(* ===== verification/ExportPlanner.v ===== *)
(** * The planner of host exports (src/nvx-rs/src/host/filesystem/)

    What a sandbox maps of its host: [plan] resolves the mapped, denied, allowed and writable paths
    of a request, decides whether OpenVMM and the guest can keep to it, and makes the children of the
    export and the binds of the guest. A recorded plan is checked by [check], which reads nothing
    from the host, and by [verify], which compares the host with what the plan found. The build is
    that of a Linux host. Messages are values of the error types. *)

From stdpp Require Import sorting.
From S2P Require Import Prelude Cmdline AddressText Export Maps HostPaths.

(** ** The data *)

Definition GUEST_EXPORT : list byte := EXPORT_DIRECTORY.
Definition MAX_CHILDREN : Z := 256.
Definition MAX_POLICY_PATHS : Z := 128.
Definition MAX_POLICY_BYTES : Z := 16 * 1024.
Definition MAX_POLICY_PATH_BYTES : Z := 4096.
Definition MAX_AGGREGATE_POLICY_BYTES : Z := 128 * 1024.
Definition MAX_GUEST_PATH : Z := 4095.

Definition RESERVED_TARGETS : list (list byte) :=
  bytes_of <$> ["/bin"; "/boot"; "/dev"; "/etc"; "/lib"; "/proc"; "/root"; "/run"; "/sbin"; "/sys"; "/usr"; "/var"; "/init"].

Record ReservedTargets := mkReservedTargets {
  trees : list (list byte);
  exact : list (list byte);
}.

Definition BLOCKLESS_ROOT : ReservedTargets := mkReservedTargets RESERVED_TARGETS [].
Definition CONTAINER_ROOT : ReservedTargets :=
  mkReservedTargets (bytes_of <$> RESERVED_MOUNT_TARGETS) (bytes_of <$> RESERVED_EXACT_MOUNT_TARGETS).

(** [ReservedTargets::reservation]. *)
Definition reserved_at (self : ReservedTargets) (target : list byte) : option (list byte) :=
  if bool_decide (target = [SLASH]) then Some [SLASH]
  else match List.find (fun exact => bool_decide (exact = target)) (exact self) with
       | Some exact => Some exact
       | None => List.find (fun tree => within target tree || within tree target) (trees self)
       end.

Inductive Owner : Type := Vmm | Caller.
#[export] Instance Owner_eq_dec : EqDecision Owner.
Proof. solve_decision. Defined.

Record ExportChild := mkExportChild {
  c_root : Path;
  c_file : bool;
  c_writable : bool;
  c_denied : list Path;
  c_denied_identities : list (option FileIdentity);
  c_allowed : list Path;
  c_write : list Path;
}.

Record Bind := mkBind {
  b_child : nat;
  b_source : list byte;
  b_target : list byte;
  b_read_only : bool;
  b_identity : option FileIdentity;
}.

Record ExportPlan := mkExportPlan {
  p_children : list ExportChild;
  p_binds : list Bind;
  p_owner : Owner;
}.

(** [Bind::guest_source]. *)
Definition bind_guest_source (self : Bind) : list byte := guest_source (b_child self) (b_source self).

Inductive Target : Type :=
| Convention
| Guest (target : list byte).

Record Mapping := mkMapping {
  m_name : list byte;
  m_path : list byte;
  m_target : Target;
  m_read_only : bool;
}.

Record PathList := mkPathList {
  l_name : list byte;
  l_paths : list (list byte);
}.
Definition EMPTY : PathList := mkPathList [] [].

(** [Mapping::convention]. *)
Definition convention (list : PathList) (read_only : bool) : Datatypes.list Mapping :=
  (fun path => mkMapping (l_name list) path Convention read_only) <$> l_paths list.

Record ExportRequest := mkExportRequest {
  r_mappings : list Mapping;
  r_denied : PathList;
  r_allowed : PathList;
  r_write : PathList;
  r_owner : Owner;
  r_reserved : ReservedTargets;
}.

(** [ExportRequest::new]. *)
Definition new_request (mappings : list Mapping) (reserved : ReservedTargets) : ExportRequest :=
  mkExportRequest mappings EMPTY EMPTY EMPTY Vmm reserved.

Record Mapped := mkMapped {
  e_name : list byte;
  e_given : list byte;
  e_canonical : Path;
  e_target : list byte;
  e_read_only : bool;
  e_directory : bool;
}.

(** A path of an access policy, resolved. *)
Record PolicyPath := mkPolicyPath {
  pp_given : list byte;
  pp_canonical : Path;
}.

(** Why a target is refused. *)
Inductive TargetProblem : Type := NotAbsolute | GuestRoot | TooLong | HasNul | BadComponent.

(** Which of OpenVMM's limits paths exceed in a child's root. *)
Inductive LimitProblem : Type :=
| TooManyPaths (root : Path) (count : Z)
| PathNotUtf8 (path : Path)
| PathRefused (root path : Path)
| TooManyBytes (root : Path).

(** What the planner says of a request, with the entries that it names. *)
Inductive PlanError : Type :=
| NotAccessible (name path : list byte) (source : IoError)
| NotUtf8 (name path : list byte)
| CannotInspect (path : list byte) (source : IoError)
| NeitherFileNorDirectory (name path : list byte)
| WholeVolume (name path : list byte)
| NoGuestPath (name path : list byte)
| BadTarget (name path target : list byte) (problem : TargetProblem)
| Covers (name path reserved : list byte)
| TooManyMappings
| SameTarget (entry other : Mapped)
| HidesPart (inner outer : Mapped)
| NotNarrowing (field path : list byte)
| InsideWritable (inner : Mapped) (outer_name outer : list byte)
| SameObject (inner outer : Mapped)
| CannotIdentify (path : Path) (source : IoError)
| SameRoots (other root : Path)
| TooManyChildren (needed : Z)
| AllowedIsRoot (field path : list byte)
| AllowedOutside (field path : list byte)
| CannotResolve (field path : list byte) (source : option IoError)
| DeniedMissing (field path mapped : list byte)
| DeniedContains (field path mapped : list byte)
| AllowedAlsoDenied (path : list byte)
| AllowedInsideAllowed (path : list byte) (other : Path)
| AllowedNotDenied (path : list byte)
| WriteHidden (path : list byte) (rule : Path)
| WriteNarrowedHidden (rule path root : Path)
| ExportedNotMapped (root : Path)
| LimitExceeded (problem : LimitProblem)
| CannotInspectPath (path : Path) (source : IoError)
| IsLink (path current : Path)
| OtherFileSystem (path root : Path)
| AggregateExceeded
| InNoChild (path : list byte)
| TooLongForGuest (path : list byte)
| CallerOwnsRoot (root : Path).

Abbreviation planning := (result PlanError).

━━━

The lines above from the one containing "(fun path =>" through the one containing "TooManyBytes (root : Path)." are to be set down exactly, and no others.

  (fun path => mkMapping (l_name list) path Convention read_only) <$> l_paths list.

Record ExportRequest := mkExportRequest {
  r_mappings : list Mapping;
  r_denied : PathList;
  r_allowed : PathList;
  r_write : PathList;
  r_owner : Owner;
  r_reserved : ReservedTargets;
}.

(** [ExportRequest::new]. *)
Definition new_request (mappings : list Mapping) (reserved : ReservedTargets) : ExportRequest :=
  mkExportRequest mappings EMPTY EMPTY EMPTY Vmm reserved.

Record Mapped := mkMapped {
  e_name : list byte;
  e_given : list byte;
  e_canonical : Path;
  e_target : list byte;
  e_read_only : bool;
  e_directory : bool;
}.

(** A path of an access policy, resolved. *)
Record PolicyPath := mkPolicyPath {
  pp_given : list byte;
  pp_canonical : Path;
}.

(** Why a target is refused. *)
Inductive TargetProblem : Type := NotAbsolute | GuestRoot | TooLong | HasNul | BadComponent.

(** Which of OpenVMM's limits paths exceed in a child's root. *)
Inductive LimitProblem : Type :=
| TooManyPaths (root : Path) (count : Z)
| PathNotUtf8 (path : Path)
| PathRefused (root path : Path)
| TooManyBytes (root : Path).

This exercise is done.